> _What to produce_: Look through the records below for the line with "induction Hb as" and the line with "Lemma cmp_less a", then return those lines and all lines between, exactly.
------ Records shown ------
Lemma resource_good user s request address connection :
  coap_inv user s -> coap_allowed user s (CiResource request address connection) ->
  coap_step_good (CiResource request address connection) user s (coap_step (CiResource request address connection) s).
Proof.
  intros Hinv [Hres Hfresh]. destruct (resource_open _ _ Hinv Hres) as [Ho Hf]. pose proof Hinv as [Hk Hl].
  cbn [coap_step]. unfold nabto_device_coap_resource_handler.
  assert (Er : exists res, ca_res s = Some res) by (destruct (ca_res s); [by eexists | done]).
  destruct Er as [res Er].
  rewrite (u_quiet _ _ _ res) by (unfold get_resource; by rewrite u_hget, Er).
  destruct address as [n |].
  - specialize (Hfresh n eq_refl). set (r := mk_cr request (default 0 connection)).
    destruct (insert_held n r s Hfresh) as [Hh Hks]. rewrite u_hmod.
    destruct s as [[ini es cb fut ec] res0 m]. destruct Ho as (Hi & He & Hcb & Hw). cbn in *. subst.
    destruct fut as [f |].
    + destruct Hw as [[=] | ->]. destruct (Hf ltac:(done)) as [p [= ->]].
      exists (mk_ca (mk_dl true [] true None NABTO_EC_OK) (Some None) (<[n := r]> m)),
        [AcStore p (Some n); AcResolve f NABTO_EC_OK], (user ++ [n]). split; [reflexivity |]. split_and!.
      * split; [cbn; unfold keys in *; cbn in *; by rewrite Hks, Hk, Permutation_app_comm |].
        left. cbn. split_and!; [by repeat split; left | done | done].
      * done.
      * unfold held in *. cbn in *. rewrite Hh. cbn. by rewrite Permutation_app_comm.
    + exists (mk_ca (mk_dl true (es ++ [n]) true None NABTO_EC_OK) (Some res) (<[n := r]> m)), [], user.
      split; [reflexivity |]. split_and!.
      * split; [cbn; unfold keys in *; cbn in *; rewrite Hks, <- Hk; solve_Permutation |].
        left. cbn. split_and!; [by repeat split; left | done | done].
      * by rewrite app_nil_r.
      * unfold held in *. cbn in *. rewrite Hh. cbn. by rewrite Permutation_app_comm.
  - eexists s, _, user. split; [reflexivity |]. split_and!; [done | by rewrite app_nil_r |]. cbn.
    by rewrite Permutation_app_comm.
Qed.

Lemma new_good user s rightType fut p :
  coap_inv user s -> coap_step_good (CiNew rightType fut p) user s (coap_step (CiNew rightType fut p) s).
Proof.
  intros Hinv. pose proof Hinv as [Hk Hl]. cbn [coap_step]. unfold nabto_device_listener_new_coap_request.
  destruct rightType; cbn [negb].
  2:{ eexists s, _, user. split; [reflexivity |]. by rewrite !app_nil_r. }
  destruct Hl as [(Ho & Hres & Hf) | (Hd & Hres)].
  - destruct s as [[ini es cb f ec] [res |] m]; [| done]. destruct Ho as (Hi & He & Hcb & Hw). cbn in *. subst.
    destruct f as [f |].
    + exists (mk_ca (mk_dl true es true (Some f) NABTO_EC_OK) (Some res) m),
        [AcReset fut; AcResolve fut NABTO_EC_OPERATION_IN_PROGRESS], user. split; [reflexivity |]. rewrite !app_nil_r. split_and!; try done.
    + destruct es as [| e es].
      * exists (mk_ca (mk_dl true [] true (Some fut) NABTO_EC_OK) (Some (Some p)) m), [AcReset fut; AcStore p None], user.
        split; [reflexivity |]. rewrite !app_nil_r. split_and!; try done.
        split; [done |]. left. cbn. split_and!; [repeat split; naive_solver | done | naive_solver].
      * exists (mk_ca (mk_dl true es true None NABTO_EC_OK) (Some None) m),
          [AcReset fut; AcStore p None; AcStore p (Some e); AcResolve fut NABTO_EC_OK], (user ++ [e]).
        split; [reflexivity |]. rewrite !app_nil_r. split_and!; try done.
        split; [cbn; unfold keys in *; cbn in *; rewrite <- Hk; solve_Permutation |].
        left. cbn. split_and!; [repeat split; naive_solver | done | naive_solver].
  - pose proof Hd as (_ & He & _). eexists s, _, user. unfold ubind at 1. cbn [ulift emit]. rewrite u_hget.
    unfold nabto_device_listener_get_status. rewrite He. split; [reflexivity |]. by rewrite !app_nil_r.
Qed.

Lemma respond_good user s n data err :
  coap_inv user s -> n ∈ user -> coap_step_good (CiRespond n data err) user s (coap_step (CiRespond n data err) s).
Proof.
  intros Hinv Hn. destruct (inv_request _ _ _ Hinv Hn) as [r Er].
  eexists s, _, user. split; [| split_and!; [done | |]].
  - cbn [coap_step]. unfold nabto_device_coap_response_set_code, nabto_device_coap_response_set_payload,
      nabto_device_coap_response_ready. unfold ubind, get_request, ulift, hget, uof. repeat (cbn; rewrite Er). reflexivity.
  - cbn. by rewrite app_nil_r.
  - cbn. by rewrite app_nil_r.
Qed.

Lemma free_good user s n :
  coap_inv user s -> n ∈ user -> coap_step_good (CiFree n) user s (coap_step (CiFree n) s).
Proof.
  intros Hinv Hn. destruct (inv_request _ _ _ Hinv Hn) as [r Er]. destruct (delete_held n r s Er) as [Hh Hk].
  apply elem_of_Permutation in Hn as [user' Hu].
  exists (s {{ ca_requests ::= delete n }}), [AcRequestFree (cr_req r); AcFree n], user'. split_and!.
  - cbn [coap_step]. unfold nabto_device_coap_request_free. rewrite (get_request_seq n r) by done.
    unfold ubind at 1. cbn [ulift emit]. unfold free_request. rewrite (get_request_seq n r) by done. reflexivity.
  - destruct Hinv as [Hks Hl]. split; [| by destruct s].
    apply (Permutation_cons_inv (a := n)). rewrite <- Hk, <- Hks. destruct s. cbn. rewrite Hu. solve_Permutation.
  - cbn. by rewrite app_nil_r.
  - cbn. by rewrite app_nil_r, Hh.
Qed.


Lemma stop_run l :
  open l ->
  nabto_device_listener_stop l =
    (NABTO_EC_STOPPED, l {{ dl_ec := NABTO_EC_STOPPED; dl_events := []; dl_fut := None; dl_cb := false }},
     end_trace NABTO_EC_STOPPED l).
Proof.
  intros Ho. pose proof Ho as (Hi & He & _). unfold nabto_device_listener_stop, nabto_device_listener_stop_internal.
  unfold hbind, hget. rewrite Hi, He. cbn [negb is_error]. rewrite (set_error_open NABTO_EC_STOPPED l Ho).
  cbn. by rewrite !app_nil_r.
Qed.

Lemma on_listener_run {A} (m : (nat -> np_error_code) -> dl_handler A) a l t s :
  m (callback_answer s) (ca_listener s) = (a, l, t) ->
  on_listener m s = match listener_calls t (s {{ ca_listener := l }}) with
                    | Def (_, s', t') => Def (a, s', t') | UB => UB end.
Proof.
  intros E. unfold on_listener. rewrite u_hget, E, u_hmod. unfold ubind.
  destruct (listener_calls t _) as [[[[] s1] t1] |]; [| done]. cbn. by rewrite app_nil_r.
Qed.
------
------ Records shown ------
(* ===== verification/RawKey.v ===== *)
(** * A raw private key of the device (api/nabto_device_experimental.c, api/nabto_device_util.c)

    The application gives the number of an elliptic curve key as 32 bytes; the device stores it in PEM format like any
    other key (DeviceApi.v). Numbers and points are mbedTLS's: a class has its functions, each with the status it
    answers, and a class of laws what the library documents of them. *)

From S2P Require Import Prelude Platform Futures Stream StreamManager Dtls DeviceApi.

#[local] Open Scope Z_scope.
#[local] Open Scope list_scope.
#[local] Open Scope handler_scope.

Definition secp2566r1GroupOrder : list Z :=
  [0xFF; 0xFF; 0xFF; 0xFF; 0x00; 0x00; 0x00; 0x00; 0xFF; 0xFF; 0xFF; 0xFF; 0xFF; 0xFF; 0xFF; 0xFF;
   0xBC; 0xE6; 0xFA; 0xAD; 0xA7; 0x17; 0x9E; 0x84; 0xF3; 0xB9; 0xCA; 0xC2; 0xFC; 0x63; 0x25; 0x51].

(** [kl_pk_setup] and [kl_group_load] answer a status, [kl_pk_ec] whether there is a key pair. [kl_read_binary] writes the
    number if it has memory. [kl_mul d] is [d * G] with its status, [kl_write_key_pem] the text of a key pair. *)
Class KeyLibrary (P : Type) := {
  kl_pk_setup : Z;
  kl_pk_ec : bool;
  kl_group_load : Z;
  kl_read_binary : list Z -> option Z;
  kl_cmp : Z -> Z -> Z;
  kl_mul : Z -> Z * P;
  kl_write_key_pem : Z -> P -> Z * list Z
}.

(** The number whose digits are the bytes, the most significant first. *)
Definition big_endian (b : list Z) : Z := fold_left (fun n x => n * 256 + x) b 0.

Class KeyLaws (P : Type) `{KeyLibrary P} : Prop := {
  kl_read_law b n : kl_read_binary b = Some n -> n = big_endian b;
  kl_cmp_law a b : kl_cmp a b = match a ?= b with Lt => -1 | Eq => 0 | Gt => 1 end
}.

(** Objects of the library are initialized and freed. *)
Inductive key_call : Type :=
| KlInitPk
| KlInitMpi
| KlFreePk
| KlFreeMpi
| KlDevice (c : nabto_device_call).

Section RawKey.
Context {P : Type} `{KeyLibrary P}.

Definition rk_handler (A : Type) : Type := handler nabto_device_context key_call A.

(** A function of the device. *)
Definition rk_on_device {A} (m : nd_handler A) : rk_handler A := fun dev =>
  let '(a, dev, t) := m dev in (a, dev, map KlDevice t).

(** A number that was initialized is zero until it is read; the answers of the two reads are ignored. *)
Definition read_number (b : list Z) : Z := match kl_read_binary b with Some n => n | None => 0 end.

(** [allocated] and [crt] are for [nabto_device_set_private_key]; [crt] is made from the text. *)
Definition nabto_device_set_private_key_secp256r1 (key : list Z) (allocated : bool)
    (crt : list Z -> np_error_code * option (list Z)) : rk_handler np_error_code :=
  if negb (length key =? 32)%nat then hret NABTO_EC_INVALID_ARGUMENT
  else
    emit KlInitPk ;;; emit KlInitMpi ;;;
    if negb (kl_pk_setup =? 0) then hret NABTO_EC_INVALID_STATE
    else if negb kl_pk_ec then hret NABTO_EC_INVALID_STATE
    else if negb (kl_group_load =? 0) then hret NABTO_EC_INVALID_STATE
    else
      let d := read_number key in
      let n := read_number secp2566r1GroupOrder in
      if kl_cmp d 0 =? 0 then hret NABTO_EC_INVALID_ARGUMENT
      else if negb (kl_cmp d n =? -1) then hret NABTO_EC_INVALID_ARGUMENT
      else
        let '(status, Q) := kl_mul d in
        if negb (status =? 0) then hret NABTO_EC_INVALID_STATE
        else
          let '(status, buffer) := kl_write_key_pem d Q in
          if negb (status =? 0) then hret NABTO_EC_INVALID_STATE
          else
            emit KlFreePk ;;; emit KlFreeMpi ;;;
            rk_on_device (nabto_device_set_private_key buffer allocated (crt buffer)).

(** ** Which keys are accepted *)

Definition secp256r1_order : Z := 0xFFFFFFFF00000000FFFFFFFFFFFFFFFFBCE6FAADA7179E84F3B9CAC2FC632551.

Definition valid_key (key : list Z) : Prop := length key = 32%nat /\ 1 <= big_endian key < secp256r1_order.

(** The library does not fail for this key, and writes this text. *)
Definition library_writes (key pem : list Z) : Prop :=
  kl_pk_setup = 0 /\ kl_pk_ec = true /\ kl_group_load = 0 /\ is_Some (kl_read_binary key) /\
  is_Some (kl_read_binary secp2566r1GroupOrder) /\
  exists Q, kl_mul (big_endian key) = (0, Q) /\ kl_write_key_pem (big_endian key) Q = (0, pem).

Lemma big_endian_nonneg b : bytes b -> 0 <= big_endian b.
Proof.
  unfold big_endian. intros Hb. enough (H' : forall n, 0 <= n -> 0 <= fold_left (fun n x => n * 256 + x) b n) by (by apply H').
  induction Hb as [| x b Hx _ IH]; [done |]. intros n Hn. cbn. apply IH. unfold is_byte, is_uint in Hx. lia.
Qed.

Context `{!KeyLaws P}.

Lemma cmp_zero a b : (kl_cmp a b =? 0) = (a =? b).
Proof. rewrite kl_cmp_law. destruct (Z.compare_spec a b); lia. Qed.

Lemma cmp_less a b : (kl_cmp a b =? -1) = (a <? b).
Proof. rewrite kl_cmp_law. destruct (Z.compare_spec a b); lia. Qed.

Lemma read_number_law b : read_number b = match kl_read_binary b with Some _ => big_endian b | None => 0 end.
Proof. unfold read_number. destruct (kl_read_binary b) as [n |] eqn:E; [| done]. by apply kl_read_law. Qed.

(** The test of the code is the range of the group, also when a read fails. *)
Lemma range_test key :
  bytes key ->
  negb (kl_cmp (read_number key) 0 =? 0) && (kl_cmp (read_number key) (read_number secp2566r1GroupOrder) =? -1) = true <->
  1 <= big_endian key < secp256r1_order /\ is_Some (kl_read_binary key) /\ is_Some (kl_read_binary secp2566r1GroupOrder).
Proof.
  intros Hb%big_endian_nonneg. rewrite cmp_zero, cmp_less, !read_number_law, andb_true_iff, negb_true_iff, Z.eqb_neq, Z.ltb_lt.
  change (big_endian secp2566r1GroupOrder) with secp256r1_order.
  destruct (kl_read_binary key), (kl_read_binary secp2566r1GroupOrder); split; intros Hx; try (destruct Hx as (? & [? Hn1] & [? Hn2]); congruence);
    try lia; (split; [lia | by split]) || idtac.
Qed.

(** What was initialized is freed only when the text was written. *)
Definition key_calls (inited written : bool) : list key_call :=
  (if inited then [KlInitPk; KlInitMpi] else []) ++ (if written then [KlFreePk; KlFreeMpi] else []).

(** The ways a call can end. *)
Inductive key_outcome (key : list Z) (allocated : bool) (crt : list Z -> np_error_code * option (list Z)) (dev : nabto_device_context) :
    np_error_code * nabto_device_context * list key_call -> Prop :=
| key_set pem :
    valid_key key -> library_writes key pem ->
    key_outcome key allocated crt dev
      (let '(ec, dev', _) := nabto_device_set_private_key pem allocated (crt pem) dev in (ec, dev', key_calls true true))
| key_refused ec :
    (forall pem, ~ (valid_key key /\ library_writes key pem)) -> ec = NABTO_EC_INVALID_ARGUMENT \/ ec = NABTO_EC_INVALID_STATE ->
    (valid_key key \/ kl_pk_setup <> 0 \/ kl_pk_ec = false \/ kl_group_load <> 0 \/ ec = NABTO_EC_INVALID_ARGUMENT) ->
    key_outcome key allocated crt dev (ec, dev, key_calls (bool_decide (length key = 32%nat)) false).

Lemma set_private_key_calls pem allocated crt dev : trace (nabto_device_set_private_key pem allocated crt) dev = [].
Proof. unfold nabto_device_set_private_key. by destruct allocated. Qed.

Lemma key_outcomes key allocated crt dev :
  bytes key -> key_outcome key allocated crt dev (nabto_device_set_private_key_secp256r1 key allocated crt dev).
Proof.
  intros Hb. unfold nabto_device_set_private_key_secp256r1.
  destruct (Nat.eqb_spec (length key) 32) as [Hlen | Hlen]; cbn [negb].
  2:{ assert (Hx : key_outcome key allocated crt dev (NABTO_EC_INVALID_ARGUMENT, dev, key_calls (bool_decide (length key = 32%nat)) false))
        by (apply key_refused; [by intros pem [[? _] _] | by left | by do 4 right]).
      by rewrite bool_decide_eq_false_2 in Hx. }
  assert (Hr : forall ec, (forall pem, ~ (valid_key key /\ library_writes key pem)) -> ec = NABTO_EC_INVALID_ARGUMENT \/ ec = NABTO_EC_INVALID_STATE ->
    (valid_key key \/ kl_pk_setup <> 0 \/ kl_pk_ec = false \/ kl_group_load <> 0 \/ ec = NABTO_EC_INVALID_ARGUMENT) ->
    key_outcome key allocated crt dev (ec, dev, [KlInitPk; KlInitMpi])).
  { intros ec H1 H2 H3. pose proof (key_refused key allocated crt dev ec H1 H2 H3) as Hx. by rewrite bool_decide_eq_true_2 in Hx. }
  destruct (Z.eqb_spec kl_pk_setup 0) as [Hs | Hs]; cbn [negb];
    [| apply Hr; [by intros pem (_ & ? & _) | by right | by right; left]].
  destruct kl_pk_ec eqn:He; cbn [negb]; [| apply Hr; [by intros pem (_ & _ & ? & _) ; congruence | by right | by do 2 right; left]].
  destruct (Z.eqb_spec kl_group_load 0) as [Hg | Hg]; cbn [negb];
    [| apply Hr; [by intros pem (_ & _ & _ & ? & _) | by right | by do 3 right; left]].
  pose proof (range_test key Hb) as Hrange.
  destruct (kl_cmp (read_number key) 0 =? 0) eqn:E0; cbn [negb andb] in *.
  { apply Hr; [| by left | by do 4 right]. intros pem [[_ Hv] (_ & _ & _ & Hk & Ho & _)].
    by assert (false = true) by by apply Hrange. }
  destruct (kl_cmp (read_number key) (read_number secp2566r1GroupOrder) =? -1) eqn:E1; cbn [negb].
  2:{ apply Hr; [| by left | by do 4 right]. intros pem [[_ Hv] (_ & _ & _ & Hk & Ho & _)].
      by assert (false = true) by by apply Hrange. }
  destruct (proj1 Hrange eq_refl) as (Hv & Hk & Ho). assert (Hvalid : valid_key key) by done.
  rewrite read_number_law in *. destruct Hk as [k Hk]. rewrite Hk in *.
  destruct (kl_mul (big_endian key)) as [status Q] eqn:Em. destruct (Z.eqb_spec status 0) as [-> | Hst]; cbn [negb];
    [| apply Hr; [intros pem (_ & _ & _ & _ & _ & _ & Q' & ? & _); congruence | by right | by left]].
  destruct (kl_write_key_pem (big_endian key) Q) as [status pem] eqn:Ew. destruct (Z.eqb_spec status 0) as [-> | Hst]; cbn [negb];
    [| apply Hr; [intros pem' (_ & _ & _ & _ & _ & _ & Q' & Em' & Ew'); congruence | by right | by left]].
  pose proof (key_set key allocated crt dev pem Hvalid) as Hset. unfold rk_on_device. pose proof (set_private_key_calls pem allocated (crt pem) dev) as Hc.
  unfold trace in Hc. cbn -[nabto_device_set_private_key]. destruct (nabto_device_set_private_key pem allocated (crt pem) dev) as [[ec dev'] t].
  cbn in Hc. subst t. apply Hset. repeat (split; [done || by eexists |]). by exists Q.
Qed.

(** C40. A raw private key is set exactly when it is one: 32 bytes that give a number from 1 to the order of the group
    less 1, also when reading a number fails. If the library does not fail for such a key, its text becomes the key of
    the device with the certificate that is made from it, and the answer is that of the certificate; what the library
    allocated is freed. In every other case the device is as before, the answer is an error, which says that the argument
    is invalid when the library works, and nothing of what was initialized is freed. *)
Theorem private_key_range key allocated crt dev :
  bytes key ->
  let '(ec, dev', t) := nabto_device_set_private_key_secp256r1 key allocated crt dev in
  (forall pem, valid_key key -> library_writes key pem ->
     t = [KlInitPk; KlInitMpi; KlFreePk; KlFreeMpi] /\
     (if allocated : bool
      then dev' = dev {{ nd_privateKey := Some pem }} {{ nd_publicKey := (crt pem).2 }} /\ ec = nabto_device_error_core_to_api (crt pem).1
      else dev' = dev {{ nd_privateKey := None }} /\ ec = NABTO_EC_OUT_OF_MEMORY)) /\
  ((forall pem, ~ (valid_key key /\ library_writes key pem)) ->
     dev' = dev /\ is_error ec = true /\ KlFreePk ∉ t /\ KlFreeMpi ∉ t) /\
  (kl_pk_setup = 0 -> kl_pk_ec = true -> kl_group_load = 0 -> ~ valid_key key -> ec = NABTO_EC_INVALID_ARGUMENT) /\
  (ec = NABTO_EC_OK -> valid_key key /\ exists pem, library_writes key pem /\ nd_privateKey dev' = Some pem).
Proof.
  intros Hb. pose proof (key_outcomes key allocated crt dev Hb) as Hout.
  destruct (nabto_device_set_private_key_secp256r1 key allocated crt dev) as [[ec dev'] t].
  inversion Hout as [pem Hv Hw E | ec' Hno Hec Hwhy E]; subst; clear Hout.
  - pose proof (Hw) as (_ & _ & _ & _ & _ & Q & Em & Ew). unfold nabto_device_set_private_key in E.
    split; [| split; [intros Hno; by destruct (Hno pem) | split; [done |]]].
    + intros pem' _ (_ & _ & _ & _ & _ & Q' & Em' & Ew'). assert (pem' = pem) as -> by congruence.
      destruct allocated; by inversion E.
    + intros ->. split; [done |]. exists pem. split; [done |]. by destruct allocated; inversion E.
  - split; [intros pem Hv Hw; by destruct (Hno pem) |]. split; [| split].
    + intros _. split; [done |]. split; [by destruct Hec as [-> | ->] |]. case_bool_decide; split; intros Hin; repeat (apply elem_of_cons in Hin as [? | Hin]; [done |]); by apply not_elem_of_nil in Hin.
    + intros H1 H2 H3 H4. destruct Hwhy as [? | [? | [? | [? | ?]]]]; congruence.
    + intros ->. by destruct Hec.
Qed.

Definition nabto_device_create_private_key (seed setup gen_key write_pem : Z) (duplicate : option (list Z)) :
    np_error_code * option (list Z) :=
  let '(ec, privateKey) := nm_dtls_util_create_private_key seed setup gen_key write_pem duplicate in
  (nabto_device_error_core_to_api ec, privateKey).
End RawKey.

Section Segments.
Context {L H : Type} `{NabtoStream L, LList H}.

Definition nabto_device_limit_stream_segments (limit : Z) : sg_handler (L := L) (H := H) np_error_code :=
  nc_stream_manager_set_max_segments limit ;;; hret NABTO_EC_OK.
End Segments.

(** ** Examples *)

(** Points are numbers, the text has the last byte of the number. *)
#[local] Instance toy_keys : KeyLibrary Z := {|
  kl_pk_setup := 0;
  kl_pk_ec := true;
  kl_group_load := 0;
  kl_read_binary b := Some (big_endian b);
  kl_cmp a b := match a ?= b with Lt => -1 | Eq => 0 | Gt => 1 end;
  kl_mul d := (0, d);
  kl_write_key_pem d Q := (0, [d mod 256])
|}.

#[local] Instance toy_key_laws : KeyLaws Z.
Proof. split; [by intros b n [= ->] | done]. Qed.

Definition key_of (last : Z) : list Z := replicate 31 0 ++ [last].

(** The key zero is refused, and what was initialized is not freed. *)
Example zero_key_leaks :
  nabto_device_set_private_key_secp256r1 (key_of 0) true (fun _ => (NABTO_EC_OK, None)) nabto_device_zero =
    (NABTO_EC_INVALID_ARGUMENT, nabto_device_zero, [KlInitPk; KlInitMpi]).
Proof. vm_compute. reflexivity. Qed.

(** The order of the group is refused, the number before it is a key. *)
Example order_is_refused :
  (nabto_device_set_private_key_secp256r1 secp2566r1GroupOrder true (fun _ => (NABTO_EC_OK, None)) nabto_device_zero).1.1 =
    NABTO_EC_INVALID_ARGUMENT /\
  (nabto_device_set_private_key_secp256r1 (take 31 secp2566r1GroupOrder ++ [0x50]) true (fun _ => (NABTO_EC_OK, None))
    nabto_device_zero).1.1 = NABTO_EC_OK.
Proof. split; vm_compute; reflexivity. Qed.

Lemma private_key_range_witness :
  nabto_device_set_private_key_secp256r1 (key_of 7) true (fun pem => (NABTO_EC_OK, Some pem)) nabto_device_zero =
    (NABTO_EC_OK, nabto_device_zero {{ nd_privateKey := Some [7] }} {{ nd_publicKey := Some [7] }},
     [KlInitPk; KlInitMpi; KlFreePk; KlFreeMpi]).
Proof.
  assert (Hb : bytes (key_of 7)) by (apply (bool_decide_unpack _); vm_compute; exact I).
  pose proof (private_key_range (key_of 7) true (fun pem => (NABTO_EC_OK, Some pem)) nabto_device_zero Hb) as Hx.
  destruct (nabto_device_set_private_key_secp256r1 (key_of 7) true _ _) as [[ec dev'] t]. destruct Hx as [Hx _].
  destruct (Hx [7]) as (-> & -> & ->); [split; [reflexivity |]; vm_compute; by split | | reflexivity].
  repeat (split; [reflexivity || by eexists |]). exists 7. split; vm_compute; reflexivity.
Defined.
------
> _Answer section_:
  induction Hb as [| x b Hx _ IH]; [done |]. intros n Hn. cbn. apply IH. unfold is_byte, is_uint in Hx. lia.
Qed.

Context `{!KeyLaws P}.

Lemma cmp_zero a b : (kl_cmp a b =? 0) = (a =? b).
Proof. rewrite kl_cmp_law. destruct (Z.compare_spec a b); lia. Qed.

Lemma cmp_less a b : (kl_cmp a b =? -1) = (a <? b).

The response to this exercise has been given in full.